ARTISTAS Y ARTESANOS
por Francisco José Súñer Iglesias

Existe la percepción generalizada de que un artista debe ser recompensado por la exhibición de su obra de forma casi automática, sin que esa obra haya pasado por el filtro de la aceptación y posterior demanda y sin que el artista tenga por que aportar más credenciales que las de su arte.

En ese sentido se confunde con demasiada frecuencia al artista con el artesano. Al artista le debería importar muy poco que su obra le reporte beneficios económicos, porque es su medio de comunicar percepciones y emociones que, de otro modo, le resultaría muy difícil expresar, y entra dentro del absurdo querer expresarse previo pago.

Si finalmente esa obra es apreciada y, por una simple cuestión de demanda, el artista puede obtener una prestación económica por ella, bien por el artista, pero dar por sentado que, por el simple hecho de ser generada, una obra artística debe ser automáticamente recompensada por su disfrute no es de recibo.

Un artesano, sin embargo, ve el arte como el resultado final de la aplicación con fines prácticos de tecnología, más que como una forma de expresión, la obra de un artesano puede acabar diciendo tanto como la de un artista, pero partiendo desde un punto opuesto, al artesano domina la técnica como tal, y la elige como oficio, formándose previamente sin presuponer que sólo su genio creador le va a bastar para llevar a buen fin su tarea.

Es decir, el artista crea sin demanda, en un intento de expresarse y comunicar, el artesano, por el contrario, crea bajo demanda, por lo que la contrapartida económica está implícita en el proceso, obviamente ambos caminos son convergentes y muchos artistas acaban siendo grandes artesanos, y notables artesanos geniales artistas, pero es un gra error confundir ambos conceptos.

Pero una vez que se llega a la parte crematística del asunto se debe tener cuidado con el valor que se da a la obra de arte, al menos desde la concepción del arte como medio de expresión y transmisión de emociones e ideas. El artista se está expresando, está transmitiendo, y raramente va a hacerse oír si lo primero que va a exigir es un pago por ello. En su madurez, cuando la forma o el contenido de su mensaje tiene demanda, y en cierto modo deja de crear para expresarse y pasa a crear para colmar las expectativas ajenas, es cuando si está en condiciones de exigir que se le compense por ello.

La prostitución de la cultura es un invento de creadores frustrados o artistas tan fieles a si mismos como estúpidos a la hora de comprender que su obra ya no interesa.
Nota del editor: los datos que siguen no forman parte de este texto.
(** ** Starting *)

(** A check found the elapsed deadline passed. *)
Definition expired_by (g : engine) : Prop :=
  cx_deadline cx = true ∧ is_Some (cx_elapsed_limit cx) ∧ ∃ n, n < eg_tick g ∧ ev_expired env n = true.
Lemma expired_later g g' : expired_by g → eg_tick g ≤ eg_tick g' → expired_by g'.
Proof. intros (? & ? & n & ? & ?) Hk. split; [done|]. split; [done|]. exists n. split; [lia | done]. Qed.
Definition stops (e : EngineError) (g : engine) : Prop :=
  is_canceled e = true ∨ is_elapsed_exhaustion e = true ∧ expired_by g.
Lemma checkpoint_err g g' e : run_checkpoint env cx g = (g', Err e) → stops e g'.
Proof.
  unfold run_checkpoint, stops, expired_by. rewrite bind_run. cbn [ask].
  destruct (ev_cancelled _ _); [intros [= <- <-]; by left|].
  destruct (cx_elapsed_limit cx) as [limit|]; [|done]. destruct (_ && _) eqn:Ed; [|done].
  apply andb_true_iff in Ed as [Ed Ee]. intros [= <- <-]. right. split; [done|]. split; [done|]. split; [done|].
  exists (eg_tick g). cbn. split; [lia | done].
Qed.
Lemma set_pending_still id g : view_at g id = Some Waiting → calm cx no_id g (set_node id Pending g).1.
Proof.
  intros Hw. assert (Hp : bm_get id (eg_states g) = Some Pending).
  { unfold view_at, view_of in Hw. by destruct (bm_get id (eg_states g)) as [[]|]. }
  assert (Hs : ∀ id', bm_get id' (bm_insert id Pending (eg_states g)) = bm_get id' (eg_states g)).
  { intros id'. rewrite bm_get_insert. by destruct (str_eqb_spec id' id) as [->|]. }
  split; cbn; try done; [intros id'; by rewrite Hs | apply bm_sorted_insert | intros id'; by rewrite Hs].
Qed.
Lemma calm_none_leads g g' : calm cx no_id g g' → leads g g'.
Proof. intros Hc. apply calm_leads. eapply calm_mono; [|exact Hc]. by intros ? []. Qed.
Lemma calm_none_view g g' id : calm cx no_id g g' → view_at g' id = view_at g id.
Proof. intros Hc. unfold view_at, view_of. by rewrite (ca_states _ _ _ _ Hc id) by (by intros []). Qed.

Lemma start_node_spec node g g' r : startable node g → start_node env cx node g = (g', r) →
  match r with
  | Ok _ => leads g g' ∧ becomes (view_at g) (nd_id node) Active (view_at g')
  | Err e => let g'' := (set_node (nd_id node) Pending g').1 in
      leads g g'' ∧ (∀ id, view_at g'' id = view_at g id) ∧
      (stops e g'' ∨ eg_refused g < eg_refused g'')
  end.
Proof.
  intros Hst. unfold start_node. rewrite bind_run. pose proof (still_checkpoint env cx no_id g) as C1.
  pose proof (still_startable cx node _ g (still_checkpoint env cx no_id) Hst) as S1.
  destruct (run_checkpoint env cx g) as [g1 [[]|e]] eqn:Ec; cbn [fst] in *.
  2:{ intros [= <- <-]. cbn zeta. pose proof (set_pending_still (nd_id node) g1 (proj1 (proj2 S1))) as C2.
      pose proof (transitivity C1 C2) as C. split; [by apply calm_none_leads|].
      split; [intros id; by apply calm_none_view|]. left. by apply checkpoint_err in Ec. }
  set (payload := obj _).
  change ((set_node (nd_id node) Running ≫= λ _, event env cx ByLoop (s"step_started") payload) g1)
    with (settle_to env cx (nd_id node) Running (s"step_started") payload g1).
  destruct (start_spec env cx node payload g1 eq_refl S1) as [L2 H2].
  pose proof (settle_to_views env cx (nd_id node) Running (s"step_started") payload g1) as V2.
  assert (He : ∀ e, (settle_to env cx (nd_id node) Running (s"step_started") payload g1).2 = Err e →
    eg_refused g1 < eg_refused (settle_to env cx (nd_id node) Running (s"step_started") payload g1).1).
  { intros e. unfold settle_to. rewrite bind_run. cbn [set_node put]. by intros Hx%event_err. }
  assert (A2 : eg_anomaly (settle_to env cx (nd_id node) Running (s"step_started") payload g1).1 = eg_anomaly g1)
    by apply L2.
  assert (K2 : eg_tick g1 ≤ eg_tick (settle_to env cx (nd_id node) Running (s"step_started") payload g1).1) by apply L2.
  assert (D2 : ∀ id, is_Some (bm_get id (eg_states g1)) → is_Some (bm_get id
    (eg_states (settle_to env cx (nd_id node) Running (s"step_started") payload g1).1))) by apply L2.
  assert (O2 : bm_sorted (eg_states g1) →
    bm_sorted (eg_states (settle_to env cx (nd_id node) Running (s"step_started") payload g1).1)) by apply L2.
  destruct (settle_to _ _ _ _ _ _ g1) as [g2 [[]|e]]; cbn [fst snd] in *; intros [= <- <-].
  - split; [etrans; [by apply calm_none_leads | done]|].
    destruct (H2 eq_refl) as [Hi Ho]. split; [done|]. intros id' Hid. rewrite Ho by done. by apply calm_none_view.
  - cbn zeta. specialize (He e eq_refl). pose proof (ca_refused _ _ _ _ C1) as Hr.
    split; [|split].
    + split; [split; cbn | left; cbn; lia].
      * rewrite A2. apply C1.
      * pose proof (ca_tick _ _ _ _ C1). lia.
      * intros Hso. apply bm_sorted_insert, O2, C1, Hso.
      * intros id Hd. apply bm_insert_dom, D2, C1, Hd.
    + intros id. destruct (decide (id = nd_id node)) as [->|Hne].
      * destruct S1 as (_ & Hw & _). rewrite <-(calm_none_view g g1 (nd_id node) C1), Hw.
        unfold view_at, view_of. cbn. by rewrite bm_get_insert_eq.
      * rewrite <-(calm_none_view g g1 id C1), <-(V2 id Hne). unfold view_at, view_of. cbn.
        by rewrite bm_get_insert_ne.
    + right. cbn. lia.
Qed.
En realidad toda la cultura que conocemos es cultura prostituida, al fin y al cabo, sólo los creadores y artistas de éxito, y por tanto con una buena cantidad de encargos a sus espaldas, podían vivir de su arte y producir en grandes cantidades, y son precisamente esas obras prostituidas, las que mayoritariamente han llegado hasta nosotros.

La cuestión es que el artista, cuando deja de hacer obra de autor (otro invento para dar una patina de respetabilidad a una buena cantidad de bodrios) y pasa a atender las peticiones del oyente tiene, de forma casi inevitable, que ajustarse a ciertas pautas y ciertos formatos que han sido los que le han llevado al éxito. Si es un verdadero genio puede llegar a marcar la pauta innovando a la vez que satisface las expectativas que se crean sobre él, pero por regla general mucho artista brilla intensamente en una etapa más bien efímera de fama y fortuna, y por último cae en el olvido ¿por qué? Por ser quizá demasiado fiel a sí mismo y no querer prostituirse, por no ser tan creativo como parecía en un principio o no ser capaz de mantener el ritmo, pero la cuestión es que finalmente deja de interesar y su vida pública se acaba.

El artista puede hacer lo que le venga en gana, ser fiel a si mismo hasta el final o convertirse cada vez más en un artesano, pero sabiendo el rumbo que ha tomado y no cayendo en el patetismo de quejas como nadie comprende mi arte si esa fidelidad a si mismo le supone pasar a un segundo o tercer plano y no poder vivir de su obra.